MATERIAL PROVIDED Block Start

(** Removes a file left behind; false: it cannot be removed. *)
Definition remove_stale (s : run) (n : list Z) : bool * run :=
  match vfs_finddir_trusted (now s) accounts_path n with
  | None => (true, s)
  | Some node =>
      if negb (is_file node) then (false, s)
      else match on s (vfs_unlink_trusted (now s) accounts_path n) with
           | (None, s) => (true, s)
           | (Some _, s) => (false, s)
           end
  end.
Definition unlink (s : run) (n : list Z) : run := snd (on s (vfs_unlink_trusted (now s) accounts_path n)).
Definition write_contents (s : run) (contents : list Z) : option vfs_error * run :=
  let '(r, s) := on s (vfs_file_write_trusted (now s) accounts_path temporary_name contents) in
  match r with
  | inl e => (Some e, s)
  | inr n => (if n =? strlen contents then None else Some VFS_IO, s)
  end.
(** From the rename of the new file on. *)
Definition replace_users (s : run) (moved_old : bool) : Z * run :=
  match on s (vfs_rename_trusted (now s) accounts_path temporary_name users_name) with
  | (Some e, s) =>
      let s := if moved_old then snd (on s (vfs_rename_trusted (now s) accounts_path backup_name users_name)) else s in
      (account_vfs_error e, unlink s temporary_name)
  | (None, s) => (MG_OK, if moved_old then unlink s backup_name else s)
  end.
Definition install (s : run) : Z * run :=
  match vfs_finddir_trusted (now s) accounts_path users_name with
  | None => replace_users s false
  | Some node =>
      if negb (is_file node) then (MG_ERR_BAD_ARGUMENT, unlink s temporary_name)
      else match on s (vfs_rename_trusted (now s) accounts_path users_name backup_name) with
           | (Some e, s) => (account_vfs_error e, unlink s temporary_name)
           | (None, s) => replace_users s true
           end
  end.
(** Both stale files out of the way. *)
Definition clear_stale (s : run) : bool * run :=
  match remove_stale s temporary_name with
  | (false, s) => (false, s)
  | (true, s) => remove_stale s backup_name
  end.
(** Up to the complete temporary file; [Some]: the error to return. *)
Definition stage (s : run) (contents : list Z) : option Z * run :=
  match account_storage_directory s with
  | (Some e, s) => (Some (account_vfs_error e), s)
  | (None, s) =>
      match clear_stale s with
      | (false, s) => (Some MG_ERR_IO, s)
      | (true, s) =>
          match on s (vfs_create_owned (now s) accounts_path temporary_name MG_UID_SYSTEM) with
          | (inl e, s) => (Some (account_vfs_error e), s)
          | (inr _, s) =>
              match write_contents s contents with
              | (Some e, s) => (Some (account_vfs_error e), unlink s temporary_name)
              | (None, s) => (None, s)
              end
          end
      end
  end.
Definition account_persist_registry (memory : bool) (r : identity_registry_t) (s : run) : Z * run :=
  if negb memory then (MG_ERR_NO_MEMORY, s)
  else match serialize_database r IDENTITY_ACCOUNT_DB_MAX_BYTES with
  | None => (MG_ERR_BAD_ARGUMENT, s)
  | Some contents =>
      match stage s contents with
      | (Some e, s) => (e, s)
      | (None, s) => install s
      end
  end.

MATERIAL PROVIDED Block End
MATERIAL PROVIDED Block Start

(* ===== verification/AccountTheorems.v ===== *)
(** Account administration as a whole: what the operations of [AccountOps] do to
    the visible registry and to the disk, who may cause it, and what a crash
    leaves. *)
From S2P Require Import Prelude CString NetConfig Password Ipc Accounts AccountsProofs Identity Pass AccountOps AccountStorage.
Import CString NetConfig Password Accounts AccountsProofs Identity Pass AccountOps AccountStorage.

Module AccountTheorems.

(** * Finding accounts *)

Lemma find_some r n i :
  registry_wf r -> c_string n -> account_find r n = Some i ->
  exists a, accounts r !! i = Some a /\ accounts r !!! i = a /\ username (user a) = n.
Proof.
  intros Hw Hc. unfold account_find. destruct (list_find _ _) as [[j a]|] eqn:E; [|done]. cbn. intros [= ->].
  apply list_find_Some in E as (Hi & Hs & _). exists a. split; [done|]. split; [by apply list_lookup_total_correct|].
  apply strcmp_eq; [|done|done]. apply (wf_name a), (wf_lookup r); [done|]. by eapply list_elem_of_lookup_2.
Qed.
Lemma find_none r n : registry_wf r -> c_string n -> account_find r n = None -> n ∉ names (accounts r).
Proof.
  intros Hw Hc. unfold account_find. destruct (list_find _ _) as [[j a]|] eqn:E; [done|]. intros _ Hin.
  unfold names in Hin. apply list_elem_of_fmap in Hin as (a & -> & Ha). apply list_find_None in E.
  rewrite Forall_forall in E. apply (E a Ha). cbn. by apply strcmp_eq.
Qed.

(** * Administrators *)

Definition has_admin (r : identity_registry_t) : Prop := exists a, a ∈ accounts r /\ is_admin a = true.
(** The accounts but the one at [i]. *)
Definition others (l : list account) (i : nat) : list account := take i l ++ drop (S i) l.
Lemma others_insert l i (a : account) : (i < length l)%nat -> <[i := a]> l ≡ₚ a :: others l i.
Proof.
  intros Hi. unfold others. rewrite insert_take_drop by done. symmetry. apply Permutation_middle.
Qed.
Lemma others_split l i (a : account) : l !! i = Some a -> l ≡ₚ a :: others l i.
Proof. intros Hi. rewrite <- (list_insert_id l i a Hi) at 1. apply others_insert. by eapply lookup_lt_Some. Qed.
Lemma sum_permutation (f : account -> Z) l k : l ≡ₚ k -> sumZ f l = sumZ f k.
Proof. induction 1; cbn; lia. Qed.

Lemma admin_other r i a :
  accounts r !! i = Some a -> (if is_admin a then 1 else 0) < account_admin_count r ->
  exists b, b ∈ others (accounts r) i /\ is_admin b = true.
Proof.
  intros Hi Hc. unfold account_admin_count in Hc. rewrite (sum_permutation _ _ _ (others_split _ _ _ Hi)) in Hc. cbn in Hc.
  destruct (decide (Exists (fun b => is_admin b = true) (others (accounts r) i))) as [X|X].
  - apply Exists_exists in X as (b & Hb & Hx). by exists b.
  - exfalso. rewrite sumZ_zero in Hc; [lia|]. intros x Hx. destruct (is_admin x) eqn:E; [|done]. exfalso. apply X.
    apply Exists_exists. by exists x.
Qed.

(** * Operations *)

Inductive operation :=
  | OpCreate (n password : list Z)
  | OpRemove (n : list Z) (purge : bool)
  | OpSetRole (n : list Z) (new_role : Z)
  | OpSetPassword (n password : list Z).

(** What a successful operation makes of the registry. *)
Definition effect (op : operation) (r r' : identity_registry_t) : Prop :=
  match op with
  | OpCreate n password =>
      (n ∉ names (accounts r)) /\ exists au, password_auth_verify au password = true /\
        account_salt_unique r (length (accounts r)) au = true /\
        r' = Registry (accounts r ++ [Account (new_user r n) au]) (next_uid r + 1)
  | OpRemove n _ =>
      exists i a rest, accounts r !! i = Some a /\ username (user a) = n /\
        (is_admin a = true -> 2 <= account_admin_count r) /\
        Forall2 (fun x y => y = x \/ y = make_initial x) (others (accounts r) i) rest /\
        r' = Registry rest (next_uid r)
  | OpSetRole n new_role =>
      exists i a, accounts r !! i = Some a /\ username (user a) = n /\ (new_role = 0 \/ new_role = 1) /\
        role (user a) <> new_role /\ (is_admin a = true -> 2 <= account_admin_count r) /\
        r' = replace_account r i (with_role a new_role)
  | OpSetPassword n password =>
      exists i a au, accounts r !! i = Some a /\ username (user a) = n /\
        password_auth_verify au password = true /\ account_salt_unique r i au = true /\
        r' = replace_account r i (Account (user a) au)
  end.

MATERIAL PROVIDED Block End
MATERIAL PROVIDED Block Start

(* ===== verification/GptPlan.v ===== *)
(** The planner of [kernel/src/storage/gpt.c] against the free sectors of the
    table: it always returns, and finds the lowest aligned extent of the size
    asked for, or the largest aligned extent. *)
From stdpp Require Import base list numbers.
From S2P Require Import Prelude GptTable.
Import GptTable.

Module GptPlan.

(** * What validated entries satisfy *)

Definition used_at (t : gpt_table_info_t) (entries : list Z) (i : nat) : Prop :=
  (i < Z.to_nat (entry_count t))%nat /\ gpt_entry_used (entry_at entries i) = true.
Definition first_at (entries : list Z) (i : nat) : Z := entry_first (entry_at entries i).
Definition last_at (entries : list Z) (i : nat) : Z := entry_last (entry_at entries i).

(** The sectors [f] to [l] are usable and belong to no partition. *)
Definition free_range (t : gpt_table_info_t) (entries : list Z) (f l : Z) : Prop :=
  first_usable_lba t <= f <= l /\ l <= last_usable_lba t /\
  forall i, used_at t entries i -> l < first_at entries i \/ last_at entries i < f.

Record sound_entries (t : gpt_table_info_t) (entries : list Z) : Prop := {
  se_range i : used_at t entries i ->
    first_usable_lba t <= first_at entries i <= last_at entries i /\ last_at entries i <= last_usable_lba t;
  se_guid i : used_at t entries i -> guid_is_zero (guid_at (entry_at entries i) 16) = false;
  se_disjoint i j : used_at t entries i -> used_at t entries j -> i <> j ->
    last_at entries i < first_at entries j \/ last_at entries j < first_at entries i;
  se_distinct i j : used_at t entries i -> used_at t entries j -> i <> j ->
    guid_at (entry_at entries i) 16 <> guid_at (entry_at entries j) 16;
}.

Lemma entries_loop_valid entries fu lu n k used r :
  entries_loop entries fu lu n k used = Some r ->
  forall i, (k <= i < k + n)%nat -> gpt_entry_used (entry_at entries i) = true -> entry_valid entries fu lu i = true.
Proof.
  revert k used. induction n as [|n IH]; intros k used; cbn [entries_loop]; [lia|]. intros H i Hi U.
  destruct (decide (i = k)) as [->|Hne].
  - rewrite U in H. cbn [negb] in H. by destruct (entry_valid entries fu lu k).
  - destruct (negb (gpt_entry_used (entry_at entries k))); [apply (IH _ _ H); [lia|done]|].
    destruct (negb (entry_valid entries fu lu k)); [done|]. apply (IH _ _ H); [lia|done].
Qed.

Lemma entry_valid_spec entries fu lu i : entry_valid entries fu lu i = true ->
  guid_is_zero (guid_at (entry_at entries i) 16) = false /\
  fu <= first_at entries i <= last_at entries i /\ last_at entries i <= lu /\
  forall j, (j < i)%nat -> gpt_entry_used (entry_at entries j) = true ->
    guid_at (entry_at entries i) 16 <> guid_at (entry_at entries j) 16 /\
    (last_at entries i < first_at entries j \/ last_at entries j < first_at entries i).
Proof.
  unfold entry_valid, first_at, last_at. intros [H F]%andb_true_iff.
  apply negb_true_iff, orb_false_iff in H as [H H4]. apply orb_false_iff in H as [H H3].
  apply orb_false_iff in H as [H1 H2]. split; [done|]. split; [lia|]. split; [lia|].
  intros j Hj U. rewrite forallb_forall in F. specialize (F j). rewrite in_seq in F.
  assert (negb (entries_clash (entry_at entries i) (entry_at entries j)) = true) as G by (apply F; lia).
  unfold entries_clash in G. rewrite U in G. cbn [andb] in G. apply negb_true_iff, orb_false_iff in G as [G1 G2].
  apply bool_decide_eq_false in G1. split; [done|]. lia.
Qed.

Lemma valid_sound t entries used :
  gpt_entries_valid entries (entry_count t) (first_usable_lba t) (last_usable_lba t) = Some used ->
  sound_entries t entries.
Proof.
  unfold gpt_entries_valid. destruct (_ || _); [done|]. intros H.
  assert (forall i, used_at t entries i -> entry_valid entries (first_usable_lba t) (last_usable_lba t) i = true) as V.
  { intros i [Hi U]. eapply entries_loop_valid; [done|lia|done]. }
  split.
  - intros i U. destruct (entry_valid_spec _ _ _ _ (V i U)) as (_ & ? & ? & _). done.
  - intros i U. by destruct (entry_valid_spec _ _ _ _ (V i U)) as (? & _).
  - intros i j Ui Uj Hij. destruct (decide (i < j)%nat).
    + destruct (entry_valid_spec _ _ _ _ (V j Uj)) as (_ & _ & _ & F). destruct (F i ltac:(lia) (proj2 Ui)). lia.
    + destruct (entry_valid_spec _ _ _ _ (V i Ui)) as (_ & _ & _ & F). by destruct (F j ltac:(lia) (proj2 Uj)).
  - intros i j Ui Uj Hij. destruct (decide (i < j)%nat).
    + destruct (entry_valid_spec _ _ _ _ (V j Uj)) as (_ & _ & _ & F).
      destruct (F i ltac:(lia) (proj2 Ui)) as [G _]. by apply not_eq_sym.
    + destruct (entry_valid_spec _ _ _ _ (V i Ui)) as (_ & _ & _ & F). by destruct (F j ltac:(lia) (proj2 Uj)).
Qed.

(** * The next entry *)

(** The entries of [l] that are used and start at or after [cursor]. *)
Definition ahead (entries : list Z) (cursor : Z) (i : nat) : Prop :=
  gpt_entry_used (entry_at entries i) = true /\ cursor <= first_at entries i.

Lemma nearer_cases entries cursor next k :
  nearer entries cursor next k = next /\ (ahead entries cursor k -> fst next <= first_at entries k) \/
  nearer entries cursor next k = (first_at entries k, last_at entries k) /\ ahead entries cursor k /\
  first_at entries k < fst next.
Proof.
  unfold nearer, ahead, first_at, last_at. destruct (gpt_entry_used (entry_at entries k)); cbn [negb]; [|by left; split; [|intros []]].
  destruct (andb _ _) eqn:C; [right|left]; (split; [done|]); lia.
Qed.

MATERIAL PROVIDED Block End

AIM OF THE TASK:
Gather every line from the entries above where the word "names" appears, and copy them.

PROBLEM SOLUTION:
Lemma find_none r n : registry_wf r -> c_string n -> account_find r n = None -> n ∉ names (accounts r).
  unfold names in Hin. apply list_elem_of_fmap in Hin as (a & -> & Ha). apply list_find_None in E.
      (n ∉ names (accounts r)) /\ exists au, password_auth_verify au password = true /\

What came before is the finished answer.